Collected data
*-*-*
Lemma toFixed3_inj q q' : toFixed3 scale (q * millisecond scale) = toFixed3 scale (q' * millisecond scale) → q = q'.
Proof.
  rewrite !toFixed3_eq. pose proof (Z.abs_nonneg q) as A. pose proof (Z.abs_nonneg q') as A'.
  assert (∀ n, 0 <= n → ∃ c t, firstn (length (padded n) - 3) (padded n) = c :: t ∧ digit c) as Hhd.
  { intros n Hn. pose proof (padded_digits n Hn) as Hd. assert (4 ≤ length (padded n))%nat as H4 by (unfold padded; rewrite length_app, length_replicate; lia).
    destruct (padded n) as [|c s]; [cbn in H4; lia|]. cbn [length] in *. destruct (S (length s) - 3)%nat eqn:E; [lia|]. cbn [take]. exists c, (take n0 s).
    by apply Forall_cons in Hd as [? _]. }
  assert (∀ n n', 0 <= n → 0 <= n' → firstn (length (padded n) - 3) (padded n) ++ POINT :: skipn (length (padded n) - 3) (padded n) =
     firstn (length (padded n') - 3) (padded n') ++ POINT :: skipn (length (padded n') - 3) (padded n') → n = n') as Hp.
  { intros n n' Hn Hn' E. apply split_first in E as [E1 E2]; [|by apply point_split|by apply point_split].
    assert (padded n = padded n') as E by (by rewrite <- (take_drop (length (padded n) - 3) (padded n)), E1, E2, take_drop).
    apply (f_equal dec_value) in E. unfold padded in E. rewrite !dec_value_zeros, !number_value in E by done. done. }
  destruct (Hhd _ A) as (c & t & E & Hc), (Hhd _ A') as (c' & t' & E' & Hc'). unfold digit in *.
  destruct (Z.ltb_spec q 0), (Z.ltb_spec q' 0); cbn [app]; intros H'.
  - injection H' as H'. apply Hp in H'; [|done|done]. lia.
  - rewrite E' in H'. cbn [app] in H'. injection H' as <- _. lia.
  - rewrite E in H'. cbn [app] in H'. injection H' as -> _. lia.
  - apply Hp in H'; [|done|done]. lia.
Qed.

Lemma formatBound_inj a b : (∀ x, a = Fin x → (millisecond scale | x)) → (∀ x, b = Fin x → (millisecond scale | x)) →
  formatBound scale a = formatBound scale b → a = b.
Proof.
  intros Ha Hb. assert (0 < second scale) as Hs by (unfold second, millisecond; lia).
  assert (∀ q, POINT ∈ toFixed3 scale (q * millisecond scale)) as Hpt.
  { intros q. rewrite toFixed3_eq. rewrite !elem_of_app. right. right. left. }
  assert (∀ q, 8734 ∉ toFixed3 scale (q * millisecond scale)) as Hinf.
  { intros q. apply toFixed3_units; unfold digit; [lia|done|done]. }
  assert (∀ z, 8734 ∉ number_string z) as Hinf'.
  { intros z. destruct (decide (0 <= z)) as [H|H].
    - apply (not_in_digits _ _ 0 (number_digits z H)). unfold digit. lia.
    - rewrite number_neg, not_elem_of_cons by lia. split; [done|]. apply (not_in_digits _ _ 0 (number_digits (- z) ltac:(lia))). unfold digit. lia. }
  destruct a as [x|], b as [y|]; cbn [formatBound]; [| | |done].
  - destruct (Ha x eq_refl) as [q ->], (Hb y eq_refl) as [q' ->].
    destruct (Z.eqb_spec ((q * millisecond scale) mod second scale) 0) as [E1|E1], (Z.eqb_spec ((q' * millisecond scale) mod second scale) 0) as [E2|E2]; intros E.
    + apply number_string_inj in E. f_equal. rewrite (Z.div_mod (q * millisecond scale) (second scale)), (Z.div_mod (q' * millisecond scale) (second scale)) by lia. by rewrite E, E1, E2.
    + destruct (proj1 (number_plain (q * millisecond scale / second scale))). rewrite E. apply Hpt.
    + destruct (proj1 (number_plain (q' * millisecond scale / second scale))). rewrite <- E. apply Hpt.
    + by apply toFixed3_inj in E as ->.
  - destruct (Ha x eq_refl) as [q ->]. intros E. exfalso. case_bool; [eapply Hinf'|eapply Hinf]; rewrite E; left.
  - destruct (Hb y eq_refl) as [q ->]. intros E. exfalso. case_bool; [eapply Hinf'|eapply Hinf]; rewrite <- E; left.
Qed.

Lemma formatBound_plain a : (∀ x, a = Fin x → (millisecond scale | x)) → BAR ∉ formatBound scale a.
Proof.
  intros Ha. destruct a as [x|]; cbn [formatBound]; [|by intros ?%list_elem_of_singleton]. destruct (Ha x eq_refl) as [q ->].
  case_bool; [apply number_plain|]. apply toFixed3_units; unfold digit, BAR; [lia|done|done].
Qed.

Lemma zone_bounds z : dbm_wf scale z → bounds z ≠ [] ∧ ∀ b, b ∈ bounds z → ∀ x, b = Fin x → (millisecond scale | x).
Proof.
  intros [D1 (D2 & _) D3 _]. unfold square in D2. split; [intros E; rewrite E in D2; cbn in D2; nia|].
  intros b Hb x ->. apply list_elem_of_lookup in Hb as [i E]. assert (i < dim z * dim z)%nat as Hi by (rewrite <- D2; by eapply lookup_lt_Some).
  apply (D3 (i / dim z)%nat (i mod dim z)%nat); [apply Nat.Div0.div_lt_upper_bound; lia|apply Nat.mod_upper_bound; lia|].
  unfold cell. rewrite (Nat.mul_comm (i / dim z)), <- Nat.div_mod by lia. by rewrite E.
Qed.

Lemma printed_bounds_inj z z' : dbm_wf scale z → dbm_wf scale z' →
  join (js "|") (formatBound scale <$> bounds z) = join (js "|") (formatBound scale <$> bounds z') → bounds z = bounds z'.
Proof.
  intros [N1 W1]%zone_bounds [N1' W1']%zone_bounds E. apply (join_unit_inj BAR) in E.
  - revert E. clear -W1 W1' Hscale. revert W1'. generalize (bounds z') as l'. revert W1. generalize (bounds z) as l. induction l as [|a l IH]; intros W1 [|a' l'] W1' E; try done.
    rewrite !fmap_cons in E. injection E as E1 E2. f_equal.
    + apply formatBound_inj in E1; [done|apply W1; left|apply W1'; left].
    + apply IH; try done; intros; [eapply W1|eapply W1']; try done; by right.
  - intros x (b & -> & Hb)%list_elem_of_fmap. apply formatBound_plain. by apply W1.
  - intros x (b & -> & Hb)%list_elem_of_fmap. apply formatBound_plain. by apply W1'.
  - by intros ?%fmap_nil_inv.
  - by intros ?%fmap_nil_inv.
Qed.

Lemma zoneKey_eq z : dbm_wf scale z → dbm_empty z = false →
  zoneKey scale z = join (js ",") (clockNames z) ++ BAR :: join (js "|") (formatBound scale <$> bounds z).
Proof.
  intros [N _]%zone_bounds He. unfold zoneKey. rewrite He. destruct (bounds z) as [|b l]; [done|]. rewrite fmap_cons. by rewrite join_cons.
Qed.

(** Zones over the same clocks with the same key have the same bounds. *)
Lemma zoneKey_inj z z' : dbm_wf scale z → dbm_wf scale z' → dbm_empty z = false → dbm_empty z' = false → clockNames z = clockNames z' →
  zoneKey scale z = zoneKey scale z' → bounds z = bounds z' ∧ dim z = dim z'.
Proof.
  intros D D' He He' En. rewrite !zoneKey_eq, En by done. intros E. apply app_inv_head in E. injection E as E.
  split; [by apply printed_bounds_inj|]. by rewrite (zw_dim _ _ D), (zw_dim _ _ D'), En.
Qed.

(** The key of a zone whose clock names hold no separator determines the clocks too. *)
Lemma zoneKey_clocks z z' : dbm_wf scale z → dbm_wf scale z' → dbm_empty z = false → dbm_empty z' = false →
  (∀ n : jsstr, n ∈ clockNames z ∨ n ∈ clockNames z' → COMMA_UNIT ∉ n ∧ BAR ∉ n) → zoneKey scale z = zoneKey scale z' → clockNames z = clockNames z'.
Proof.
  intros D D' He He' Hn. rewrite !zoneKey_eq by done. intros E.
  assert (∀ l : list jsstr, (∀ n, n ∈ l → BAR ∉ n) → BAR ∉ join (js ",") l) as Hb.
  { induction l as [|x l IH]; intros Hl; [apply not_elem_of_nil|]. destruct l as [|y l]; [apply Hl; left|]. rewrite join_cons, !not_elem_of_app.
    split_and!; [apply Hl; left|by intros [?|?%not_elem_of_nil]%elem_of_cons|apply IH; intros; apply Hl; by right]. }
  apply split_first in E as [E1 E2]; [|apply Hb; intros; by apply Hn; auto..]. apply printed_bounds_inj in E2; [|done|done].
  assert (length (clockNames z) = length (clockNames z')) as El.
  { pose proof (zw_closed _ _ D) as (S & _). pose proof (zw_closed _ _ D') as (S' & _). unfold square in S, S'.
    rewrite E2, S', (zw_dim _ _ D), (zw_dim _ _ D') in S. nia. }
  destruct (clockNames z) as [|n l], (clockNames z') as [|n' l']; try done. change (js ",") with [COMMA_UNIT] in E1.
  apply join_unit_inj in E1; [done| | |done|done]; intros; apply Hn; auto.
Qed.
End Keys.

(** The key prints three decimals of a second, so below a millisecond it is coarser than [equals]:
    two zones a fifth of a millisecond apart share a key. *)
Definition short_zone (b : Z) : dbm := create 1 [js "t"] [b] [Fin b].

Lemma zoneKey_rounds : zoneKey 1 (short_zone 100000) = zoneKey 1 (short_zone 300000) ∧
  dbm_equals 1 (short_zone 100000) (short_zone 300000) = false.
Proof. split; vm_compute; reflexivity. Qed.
*-*-*
What is being asked
If a line of the records holds the word "square", count it; report only the total.

Solution to this exercise
2